Ma chambre recevait le jour par deux embrasures de canon pratiquées dans un mur de vingt pieds d’épaisseur. Elles étaient grillées avec des barreaux de fer. Je voyais, par ces trous, des morceaux de la baie de Cadix, mais ces fenêtres étaient sans vitres. J’en étais réduit à subir un froid très rigoureux en hiver, ou à rester dans l’obscurité, quand le vent du nord me contraignait de boucher les embrasures avec ma couverture et mes draps. Je ne pouvais pas faire de feu, parce qu’il n’y avait pas de cheminée, et, aussi, parce que le peu de bois que l’on nous donnait était indispensable pour faire notre pauvre cuisine. Mes deux domestiques couchaient par terre, dans un coin. Jamais je ne pus obtenir pour eux une botte de paille. Outre mon domestique, qui s’était constitué prisonnier pour venir me rejoindre, j’avais un grenadier du 8e régiment, que l’on avait laissé avec moi, parce qu’il était très fort et me portait d’un endroit à un autre, à l’époque où je ne pouvais pas marcher. Ces deux hommes couchèrent donc toujours à terre, à côté de la cuisine. Nous appelions ainsi un coin de la casemate. La cuisine se composait uniquement d’un foyer, formé de deux briques arrachées du sol. Quand on faisait la soupe, la fumée nous étouffait, car elle ne pouvait s’échapper que par les embrasures, et fort souvent le vent la refoulait. Nous recevions, pour notre nourriture journalière, une demi-livre de bœuf salé et une livre et demie de pain, j’achetais tout le reste pour nous trois. Je dépensais beaucoup d’argent, tout en faisant fort maigre chère. J’avais payé un louis une poule, pour faire du bouillon, quand on traitait ma blessure à l’île de Léon ; un œuf coûtait un franc, le reste à proportion. Je gardai six mois les mêmes draps à mon lit, ce fut là ce qui me fut le plus pénible.

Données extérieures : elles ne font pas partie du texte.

Lemma TransitionOrder_terminal p next eff st :
  isTerminal (state (getO st p)) = true →
  TransitionOrder p (state (getO st p)) next eff st = (Some Terminal, st).
Proof.
  intros H. unfold TransitionOrder.
  rewrite bool_decide_eq_true_2 by done; simpl.
  by destruct (state (getO st p)).
Qed.

Lemma TransitionOrder_hijack p next eff st :
  isExpired st (getO st p) = true →
  TransitionOrder p (state (getO st p)) next eff st =
    (Some Expired,
     removeOrder p
       (setO p (set_trashedAt (now (getO st p))
                  (set_state Trashed (getO st p))) st)).
Proof.
  intros H. unfold TransitionOrder.
  rewrite bool_decide_eq_true_2 by done; simpl. rewrite H.
  unfold isExpired in H. by destruct (state (getO st p)).
Qed.

Lemma TransitionOrder_proceed p next eff st :
  isTerminal (state (getO st p)) = false →
  isExpired st (getO st p) = false →
  TransitionOrder p (state (getO st p)) next eff st =
    eff p (setO p (set_state next (getO st p)) st).
Proof.
  intros Ht He. unfold TransitionOrder.
  rewrite bool_decide_eq_true_2 by done; simpl. rewrite He.
  by destruct (state (getO st p)).
Qed.

(** C10.  A transition whose expected state is not the order's state
    fails with [WrongState] and changes nothing.  The terminal-state test
    comes second, so (for side effects that do not themselves return
    that error) [Terminal] is only returned when the expected state is
    the order's own terminal state; [SetOrderEnroute] and
    [SetOrderPickedUp], which expect [Ready] and [Enroute], answer
    [WrongState] on a picked-up or trashed order. *)
Theorem TransitionOrder_wrong_state (p : oref) (o : Order) (st : Store) :
  order_heap st !! p = Some o →
  (∀ expected next eff,
     state o ≠ expected →
     TransitionOrder p expected next eff st = (Some WrongState, st)) ∧
  (∀ expected next eff,
     (∀ q s, (eff q s).1 ≠ Some Terminal) →
     (TransitionOrder p expected next eff st).1 = Some Terminal →
     expected = state o ∧ (expected = PickedUp ∨ expected = Trashed)) ∧
  (∀ k,
     state o = PickedUp ∨ state o = Trashed →
     SetOrderEnroute k p st = (Some WrongState, st) ∧
     SetOrderPickedUp k p st = (Some WrongState, st)).
Proof.
  intros Ho. apply getO_Some in Ho. split; [|split].
  - intros expected next eff Hne. apply TransitionOrder_mismatch. by rewrite Ho.
  - intros expected next eff Heff. unfold TransitionOrder. rewrite Ho.
    case_bool_decide as Hs; simpl; [|done]. subst expected.
    destruct (state o) eqn:Es; try (intros; split; [done|]; auto; fail);
      (destruct (isExpired st o); simpl; [done|]; intros Hc; by apply Heff in Hc).
  - intros k Hs. unfold SetOrderEnroute, SetOrderPickedUp.
    split; apply TransitionOrder_mismatch; rewrite Ho;
      destruct Hs as [-> | ->]; done.
Qed.

Lemma TransitionOrder_wrong_state_witness :
  SetOrderEnroute placementDelivered.1 0%nat placementDelivered.2
    = (Some WrongState, placementDelivered.2) ∧
  SetOrderPickedUp placementDelivered.1 0%nat placementDelivered.2
    = (Some WrongState, placementDelivered.2).
Proof.
  refine (proj2 (proj2 (TransitionOrder_wrong_state 0%nat
            (getO placementDelivered.2 0%nat) placementDelivered.2 _))
            placementDelivered.1 _).
  - vm_compute. reflexivity.
  - left. vm_compute. reflexivity.
Defined.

Je passais mon temps à faire ou à copier de la musique. On m’avait envoyé, de mon régiment, un porte-manteau contenant ma flûte, de la musique, des crayons et mon journal de guerre. Je complétai celui-ci et le mis au courant, j’achetai un registre pour le mettre au net ; ce travail fut, pour moi, une ressource bien grande.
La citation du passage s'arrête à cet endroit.